Indian botanist (1924–2017)

Arun Kumar Sharma (1924 – 2017), popularly known as AKS, was an Indian cytogeneticist, cell biologist, cytochemist and a former Sir Rashbehary Ghose Professor and Head of the Department of Botany at the University of Kolkata, College of Science and Technology. Considered by many as the father of Indian cytology, he headed the Centre for Advanced Study on Cell and Chromosome at the university and is known for his contributions to the studies on the physical and chemical nature of chromosomes. A Jawaharlal Nehru fellow, he is a recipient of several honors including the Om Prakash Bhasin Award and the VASVIK Industrial Research Award. The Council of Scientific and Industrial Research, the apex agency of the Government of India for scientific research, awarded him the Shanti Swarup Bhatnagar Prize for Science and Technology, one of the highest Indian science awards, in 1967, for his contributions to biological sciences. The Government of India awarded him the third highest civilian honor of the Padma Bhushan in 1983.

== Biography ==
Arun Kumar Sharma was born on the last day of 1924 in Calcutta in British India (now Kolkata in the Indian state of West Bengal ) to Charu Chandra Sharma–Shovamoyee couple. His family went into financial troubles when his father died when he was 8 years of age and he was brought up at his maternal grandparents' house. His early schooling was at Mitra Institution after which he joined Asutosh College of the University of Kolkata in 1939. He graduated (BSc) in Botany, studying on a half-free scholarship (Note: Where student pays only half the fees) in 1943 and followed it up with the master's degree (MSc) from Rajabazar Science College in 1945. Later, he would also secure a Doctor of Science degree from the same university in 1955. After completing his post graduate degree, he passed the Union Public Service Commission examination for a public service career and was among the five selected for Botanical Survey of India where his assignment was the development of the herbarium and the garden of the Royal Botanical Garden, Howrah. Here, he got training in taxonomy and worked as a temporary teacher but moved to the University of Kolkata, again as a temporary teacher in 1947. He became the assistant lecturer at the university in 1948 where he spent his entire academic life, superannuating in 1990 as the head of the department and project coordinator for the Centre for Advanced Study on Cell and Chromosome of the university in 1990. In between, he served as a lecturer (1952), reader (1962), professor (1970), Sir Rashbehary Ghose Professor (until 1988) and as an INSA Golden Jubilee Research Professor (1985–90) and continued his association with the university as an honorary professor past his official retirement.

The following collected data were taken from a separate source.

(* ===== verification/PlaintextInv.v ===== *)
(** * The invariant of the threshold decryption

    What the plaintext aggregator keeps through every message, under every pattern of refused
    publications and snapshot writes: the bundles it holds are authenticated, a batch that goes to
    decryption has more than [T] distinct parties in ascending order with the proofs of the same
    parties, and the C7 and aggregation proofs belong to that batch. *)

From S2P Require Import Prelude Events CommitmentLinks NodeRegistry Actor Orchestration PlaintextAggregation.
Local Open Scope nat_scope.

(** ** Ordered maps with the same keys *)

Lemma StronglySorted_lt_le l : StronglySorted lt l → StronglySorted le l.
Proof. induction 1 as [|x l Hs IH Hall]; constructor; [done|]. eapply Forall_impl; [done|]. cbn. lia. Qed.

Lemma btree_keys {V W} (m1 : gmap nat V) (m2 : gmap nat W) :
  (∀ p, is_Some (m1 !! p) ↔ is_Some (m2 !! p)) → (btree_list m1).*1 = (btree_list m2).*1.
Proof.
  intros Hd. apply (StronglySorted_unique_strong le).
  - intros x y _ _ ? ?. lia.
  - apply StronglySorted_lt_le, btree_list_sorted.
  - apply StronglySorted_lt_le, btree_list_sorted.
  - apply NoDup_Permutation; [apply NoDup_btree_list..|]. intros p. rewrite !list_elem_of_fmap. split.
    + intros ([k v] & -> & Hv%elem_of_btree_list). destruct (proj1 (Hd k)) as [w Hw]; [by eexists|].
      exists (k, w). split; [done|]. by apply elem_of_btree_list.
    + intros ([k v] & -> & Hv%elem_of_btree_list). destruct (proj2 (Hd k)) as [w Hw]; [by eexists|].
      exists (k, w). split; [done|]. by apply elem_of_btree_list.
Qed.

(** Two association lists with the same keys, restricted alike, stay aligned. *)
Lemma Forall2_keys {V W} (l1 : list (nat * V)) (l2 : list (nat * W)) (R : nat → V → W → Prop) f :
  l1.*1 = l2.*1 → (∀ p v w, (p, v) ∈ l1 → (p, w) ∈ l2 → R p v w) →
  Forall2 (λ x y, x.1 = y.1 ∧ R x.1 x.2 y.2) (List.filter (λ kv, f kv.1) l1) (List.filter (λ kv, f kv.1) l2).
Proof.
  revert l2. induction l1 as [|[p v] l1 IH]; intros [|[p' w] l2] Hk HR; try done.
  cbn in Hk. injection Hk as -> Hk. cbn [List.filter fst].
  assert (Forall2 (λ x y, x.1 = y.1 ∧ R x.1 x.2 y.2) (List.filter (λ kv, f kv.1) l1) (List.filter (λ kv, f kv.1) l2))
    as Hrest by (apply IH; [done|]; intros q v' w' Hv Hw; apply HR; by apply elem_of_cons; right).
  destruct (f p'); [|done]. constructor; [|done]. split; [done|]. apply HR; apply elem_of_cons; by left.
Qed.

Lemma filter_filter {A} (f g : A → bool) l : List.filter f (List.filter g l) = List.filter (λ x, g x && f x) l.
Proof. induction l as [|x l IH]; [done|]. cbn. destruct (g x); cbn; [destruct (f x)|]; by rewrite IH. Qed.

Sharma was married to Archana Sharma, an academic, cytologist and science writer (Note: Archana Sharma co-authored four books by Sharma (Please refer Bibliography section)) and he lived in Kolkata; his wife died in 2008.

== Legacy ==
Sharma pioneered researches in cytogenetics and cytochemistry in India and is credited with developing new research techniques for the study of chromosome structure of plants. He propounded the concept of speciation in asexual organisms and the some of techniques he developed for the study of chromosomes with respect to their physical and chemical nature, such as repetitive DNA orcein banding, multiple DNA analysis and analysis of chemical nature of chromosomes, are being practiced globally. He introduced a new protocol for inducing division in adult nuclei through chemical application which assisted in cell rejuvenation. He redefined angiosperm taxonomy, proposed new concepts of the dynamic DNA and dynamic structure and behaviour of chromosomes and suggested the use of embryo irradiation and in-vitro cultures for the generation of variability, and tissue culture as a tool for conservation of endangered species and for maintaining genetic variability. His studies proved that organogenesis, differentiation and reproduction return variable chemical composition of chromosomes while maintaining the genetic skeleton. His researches have been documented by way of several books and over 500 articles; Chromosome Painting: Principles, Strategies and Scope, Chromosome Techniques: Theory and Practice, Chromosome Techniques — A Manual, Botanical Survey of India, Advances in Cell and Chromosome Research, Plant Genome: Biodiversity and Evolution (2 volumes), and Cytology of Different Species of Palms and Its Bearing on the Solution of the Problems of Phylogeny and Speciation are some of his notable works. He has also contributed chapters to reference manuals and texts such as the Botanical Review of Springer, International Review of Cytology of Elsevier, Encyclopaedia of Microscopy and Micro-technique of Van Nostrand and The Cell Nucleus and Tropical Botany of Academic Press and some of his books are prescribed texts for academic study. (Note: Chromosome Techniques — A Manual is a primary text for study at Utah State University)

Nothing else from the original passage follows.